Recent data comes via the Job Openings and Labor Turnover Survey, or JOLTS, which adds to monthly payroll figures by also measuring things like resignations, help wanted ads and the pace of hiring.

Bloomberg says Federal Reserve Chair Janet Yellen and the central bankers use the report to get a sense of how tight the labor market is and also measure worker confidence. The ratio of unemployed job seekers to openings fell to 1.7 with this last report. That is the lowest level since November of 2007, a month before the last recession began.

Hiring Increases

Bloomberg reports that not only are unfilled job openings up at recent-record levels, the number of people actually hired climbed to 5.15 million in December, the most in seven years.

Economists say that even with that gain though, the increase in the number of unfilled openings indicates companies are having trouble finding qualified help.

Some 2.72 million people quit their jobs at the end of 2014. That is the highest rate in four months.

Some Bad News

There is another figure that went up as well according to the Bloomberg Business report. About 1.73 million workers were fired from their jobs at the end of last year, up from 1.66 million the month before.
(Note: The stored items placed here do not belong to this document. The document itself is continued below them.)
Lemma noEmptyOff_mono t p q : q `suffix_of` p → noEmptyOff t q → noEmptyOff t p.
Proof.
  intros Hs Hoff x Hx Hsome. destruct (Hoff x Hx Hsome); [by left|right]. by etrans.
Qed.

Lemma noEmptyOff_nil t p : noEmptyOff t [] → noEmptyOff t p.
Proof. apply noEmptyOff_mono, suffix_nil. Qed.

Lemma noEmptyOff_kept t p : closed t → countsAtLeast t [] 0 → kept t p →
  noEmptyOff t p → noEmptyOff t [].
Proof.
  intros Hcl Hc Hk Hoff q Hq Hsome. left.
  destruct (Hoff q Hq Hsome); [done|]. by apply (kept_ancestor _ p).
Qed.

Lemma tryPruneSelf_false t p : tryPruneSelf t p false = Some t.
Proof. unfold tryPruneSelf. by destruct (t !! p), p. Qed.

(** A guarded mutation never fails an [XCHECK], preserves the invariant,
    changes the contents of its node as [f] says and of no other node. *)
Lemma guarded_spec t p n f :
  t !! p = Some n → activeChildCount_ (f n) = activeChildCount_ n →
  closed t → countsAtLeast t [] 0 → noEmptyOff t p →
  hasContent (f n) = true ∨ noEmptyOff t [] →
  ∃ t', guarded t p f = Some t' ∧ wf t' ∧
    ∀ q, contentAt t' q = if decide (q = p) then nodeContent (f n) else contentAt t q.
Proof.
  intros Hn Hact Hcl Hc Hoff Hor. unfold guarded. rewrite Hn.
  setoid_rewrite <-(replace_content t p (f n)).
  destruct (hasContent n) eqn:Ehad; simpl negb.
  - assert (kept t p) as Hk by (exists n; split; [done|]; unfold shouldKeep; by rewrite Ehad).
    assert (noEmptyOff t []) as Hoff0 by by eapply noEmptyOff_kept.
    destruct (path_cases p) as [Ep|(k & parent & Ep)].
    + rewrite notify_root by done. exists (<[p := f n]> t). split; [|eauto using guard_root].
      rewrite Ep. unfold tryPruneSelf. by destruct (_ !! []).
    + rewrite (notify_child t p (f n) _ k parent) by done. simpl.
      unfold tryPruneSelf. rewrite lookup_insert_eq, Ep, <-Ep.
      destruct (shouldKeep (f n)) eqn:Ek; simpl.
      * eexists; split; [done|]. split; [|done]. eapply guard_same; eauto.
        rewrite Ek. unfold shouldKeep. by rewrite Ehad.
      * eapply guard_prune; eauto. unfold shouldKeep. by rewrite Ehad.
  - rewrite tryPruneSelf_false. eexists; split; [done|].
    destruct (hasContent (f n)) eqn:Econt.
    + destruct (guard_gain t p n (f n)) as [Hwf Hs]; try done. split; [done|].
      intros q. by apply contentAt_strip.
    + destruct Hor as [|Hoff0]; [done|].
      assert (notifyParentIfFirstContent (<[p := f n]> t) p true = <[p := f n]> t) as ->.
      { unfold notifyParentIfFirstContent. rewrite lookup_insert_eq, Econt. by destruct p. }
      split; [|done]. eapply guard_same; eauto. unfold shouldKeep.
      by rewrite Ehad, Econt, Hact.
Qed.

(** ** Rankings are never null *)

Definition rankingsFrom (t t' : tree) : Prop :=
  ∀ q x, t' !! q = Some x → ∃ y, t !! q = Some y ∧ rankings_ x = rankings_ y.

#[local] Instance rankingsFrom_preorder : PreOrder rankingsFrom.
Proof.
  split; [intros t q x ?; eauto|]. intros t1 t2 t3 H12 H23 q x Hx.
  destruct (H23 _ _ Hx) as (y & Hy & ->). eauto.
Qed.

Lemma rankingsFrom_set_active t p n a : t !! p = Some n →
  rankingsFrom t (<[p := set_active a n]> t).
Proof.
  intros Hp q x. destruct (decide (q = p)) as [->|].
  - rewrite lookup_insert_eq. intros [= <-]. eauto.
  - rewrite lookup_insert_ne by done. eauto.
Qed.

Lemma increment_rankings t p : rankingsFrom t (incrementActiveChildren t p).
Proof.
  revert t. induction p as [|k p IH]; intros t; simpl; destruct (t !! _) eqn:Hn; try done.
  - by apply rankingsFrom_set_active.
  - case_match; [|by apply rankingsFrom_set_active].
    etrans; [|apply IH]. by apply rankingsFrom_set_active.
Qed.

Lemma pruneWalk_rankings t current victim t' v :
  pruneWalk t current victim = Some (t', v) → rankingsFrom t t'.
Proof.
  revert t victim. induction current as [|k p IH]; intros t victim; simpl;
    destruct (t !! _) eqn:Hn; try done; case_match; try done; case_match;
    try (intros [= <- <-]; by apply rankingsFrom_set_active).
  intros Hw. etrans; [|by eapply IH]. by apply rankingsFrom_set_active.
Qed.

Lemma guarded_rankings t p n f t' : t !! p = Some n → rankings_ (f n) = rankings_ n →
  guarded t p f = Some t' → rankingsFrom t t'.
Proof.
  intros Hn Hr. unfold guarded. rewrite Hn.
  assert (rankingsFrom t (<[p := f n]> t)) as H1.
  { intros q x. destruct (decide (q = p)) as [->|].
    - rewrite lookup_insert_eq. intros [= <-]. eauto.
    - rewrite lookup_insert_ne by done. eauto. }
  set (t1 := <[p := f n]> t) in *.
  assert (rankingsFrom t (notifyParentIfFirstContent t1 p (negb (hasContent n)))) as H2.
  { unfold notifyParentIfFirstContent. repeat case_match; try done.
    etrans; [done|]. apply increment_rankings. }
  set (t2 := notifyParentIfFirstContent _ _ _) in *. unfold tryPruneSelf, tryPruneChild.
  repeat case_match; try (by intros [= <-]).
  intros ([t3 v] & Hw & [= <-])%bind_Some. etrans; [done|].
  apply pruneWalk_rankings in Hw. etrans; [done|]. intros q x.
  rewrite eraseSubtree_lookup. case_decide; [done|eauto].
Qed.

Definition noNullRanking (t : tree) : Prop :=
  ∀ q n ty, t !! q = Some n → rankings_ n !! ty ≠ Some None.

Lemma noNullRanking_from t t' : rankingsFrom t t' → noNullRanking t → noNullRanking t'.
Proof. intros Hf Hnn q x ty Hx. destruct (Hf _ _ Hx) as (y & Hy & ->). eauto. Qed.

(** ** Finding nodes *)

(** The nodes passed on the way from [at_] down [rest], the last one
    excluded. *)
Fixpoint passed (at_ : rpath) (rest : list string) : list rpath :=
  match rest with [] => [] | name :: rest' => at_ :: passed (name :: at_) rest' end.

Lemma elem_passed at_ rest q :
  q ∈ passed at_ rest ↔ ∃ a b, rest = a ++ b ∧ b ≠ [] ∧ q = rev a ++ at_.
Proof.
  revert at_. induction rest as [|name rest IH]; intros at_; simpl.
  - rewrite elem_of_nil. split; [done|]. intros (a & b & E & Hb & _). by destruct a, b.
  - rewrite elem_of_cons, IH. split.
    + intros [->|(a & b & -> & Hb & ->)]; [by exists [], (name :: rest)|].
      exists (name :: a), b. simpl. by rewrite <-app_assoc.
    + intros (a & b & E & Hb & ->). destruct a as [|x a]; [by left|right].
      injection E as -> ->. exists a, b. simpl. by rewrite <-app_assoc.
Qed.

Lemma kept_newNode ns : shouldKeep (newNode ns) = false.
Proof. done. Qed.

(** A fresh empty child leaves the counts and the contents as they are. *)
Lemma fresh_spec t k p :
  let t' := <[k :: p := newNode (rev (k :: p))]> t in
  t !! (k :: p) = None → is_Some (t !! p) → closed t → countsAtLeast t [] 0 →
  closed t' ∧ countsAtLeast t' [] 0 ∧ (∀ q, contentAt t' q = contentAt t q) ∧
  (noEmptyOff t p → noEmptyOff t' (k :: p)) ∧ (noNullRanking t → noNullRanking t').
Proof.
  intros t' Hnone Hp Hcl Hc.
  assert (∀ q, kept t' q → kept t q) as Hback.
  { intros q [[_ ?]|[_ ?]]%kept_insert; [by rewrite kept_newNode in *|done]. }
  split_and!.
  - destruct Hcl as [H1 H2]. unfold t'. split; [by rewrite lookup_insert_ne|]. intros k' q.
    destruct (decide (q = k :: p)) as [->|]; [by rewrite lookup_insert_eq|].
    rewrite (lookup_insert_ne _ _ q) by done.
    destruct (decide (k' :: q = k :: p)) as [[= -> ->]|]; [done|].
    rewrite lookup_insert_ne by done. apply H2.
  - intros q n. assert (nkept t' q <= nkept t q) by (apply nkept_mono; eauto).
    destruct (decide (q = k :: p)) as [->|Hq].
    + unfold t' at 1. rewrite lookup_insert_eq. intros [= <-]. simpl.
      assert (nkept t (k :: p) = 0).
      { unfold nkept. assert (size (keptChildren t (k :: p)) = 0%nat) as ->; [|done].
        apply size_empty_iff. intros x. rewrite elem_keptChildren. split; [|set_solver].
        intros (k' & -> & n & Hn & _). destruct (proj2 Hcl k' (k :: p)); [eauto|congruence]. }
      repeat case_decide; lia.
    + unfold t' at 1. rewrite lookup_insert_ne by done. intros Hn. destruct (Hc _ _ Hn).
      repeat case_decide; lia.
  - intros q. unfold contentAt, t'. destruct (decide (q = k :: p)) as [->|].
    + by rewrite lookup_insert_eq, Hnone.
    + by rewrite lookup_insert_ne.
  - intros Hoff q Hq. unfold t' at 1. destruct (decide (q = k :: p)) as [->|Hne]; [by right|].
    rewrite lookup_insert_ne by done. intros Hs. destruct (Hoff q Hq Hs) as [Hk|Hsuf].
    + left. apply kept_insert. by right.
    + right. by apply suffix_cons_r.
  - intros Hnn q n ty. unfold t'. destruct (decide (q = k :: p)) as [->|].
    + rewrite lookup_insert_eq. intros [= <-]. done.
    + rewrite lookup_insert_ne by done. apply Hnn.
Qed.

Lemma subscribersAt_content t t' q :
  c_subscribers (contentAt t' q) = c_subscribers (contentAt t q) →
  subscribersAt t' q = subscribersAt t q.
Proof.
  unfold contentAt, subscribersAt.
  destruct (t' !! q) as [x|], (t !! q) as [y|]; simpl; intros Hc; try done.
  - by rewrite Hc.
  - rewrite Hc. apply map_to_list_empty.
  - rewrite <-Hc. by rewrite map_to_list_empty.
Qed.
The unemployment rate also ticked up from 5.6% to 5.7% as more than a million Americans came into the labor force looking for work.

The Cost of Unfilled Job Openings

Fortune reports that D’Arcy, Vice President at, and researchers from the London-based Centre for Economic Research concluded in a study that the cost of unfilled jobs is more than $13 billion a month, or roughly $160 billion a year.

Last year CareerBuilder did a survey of 1,025 employers, 1,524 job seekers and 205 academics nationwide that looked at how the skills gap is affecting the U.S. labor market. Here are a few of the highlights:

  • 60% of employers are concerned about the costs associated with delays in filling open positions.
  • 1 in 4 employers have experienced losses in revenue as a result of not being able to fill open positions.
  • Morale can go down due to employees shouldering heavier workloads,
  • Unfinished work can cause delays in delivery times and declines in customer service.
  • When asked what is driving the skills gap, employers identified gaps in education (the educated labor supply in the U.S. is not keeping up with demand); gaps in expectations around wages (employers can’t or aren’t willing to pay market value); job requirements that are above entry requirements (roles are more complex); and new or shifting technologies that make it difficult for educational institutions to keep up.

“There is a growing disconnect between the skills employers need and the skills that are being cultivated in the labor market today,” said Matt Ferguson, CEO of CareerBuilder. “This causes workers and companies to miss out on realizing their full potential and, in turn, causes the economy to fall short of its potential. The onus is on businesses and the public sector to work side by side to identify where there is a deficit of talent and reskill workers to close the gaps within their communities. This is not a problem that can be solved overnight, but it can be solved.”

What does all this mean? Companies need to focus efforts on selling their company brand when recruiting as well as employee retention. The tides are turning and the marketplace is favoring job seekers.